■ Exercise instructions ■
Starting with the line that contains "type), a [PathBuf]", set down each line through the end of the entries below, exactly and with nothing added.

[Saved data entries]

=== Begin Enclosure ===

(* ===== verification/StateTransaction.v ===== *)
(** Crash-consistent transactions on the state directory:
    [crates/kilogram-state/src/lib.rs].

    A transaction copies the mutable state into its journal, the directory
    [.kilogram-transactions/active], lists the append-only files there are, and
    writes the marker [prepared]; a command then changes the state in place.
    [commit] writes the marker [committed] and removes the journal;
    [rollback] restores what the journal holds, writes [rolled-back] and removes
    it.  Opening the state directory runs [recover], which finishes whatever was
    interrupted.

    The definitions follow the source function by function as [action]s of
    [FileTree].  The manifest is JSON ([ManifestJson] is [serde_json] at its
    type), a [PathBuf] is the list of its components, and what the encrypted
    vault answers for a profile of ordered dialogs ([OrderedProfile]) is an
    argument: [begin] refuses such a profile. *)

From stdpp Require Import base tactics list numbers strings gmap.
From Stdlib Require Import Strings.Byte.
From S2P Require Import Prelude FileTree.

=== End Enclosure ===

■ Response box ■
    type), a [PathBuf] is the list of its components, and what the encrypted
    vault answers for a profile of ordered dialogs ([OrderedProfile]) is an
    argument: [begin] refuses such a profile. *)

From stdpp Require Import base tactics list numbers strings gmap.
From Stdlib Require Import Strings.Byte.
From S2P Require Import Prelude FileTree.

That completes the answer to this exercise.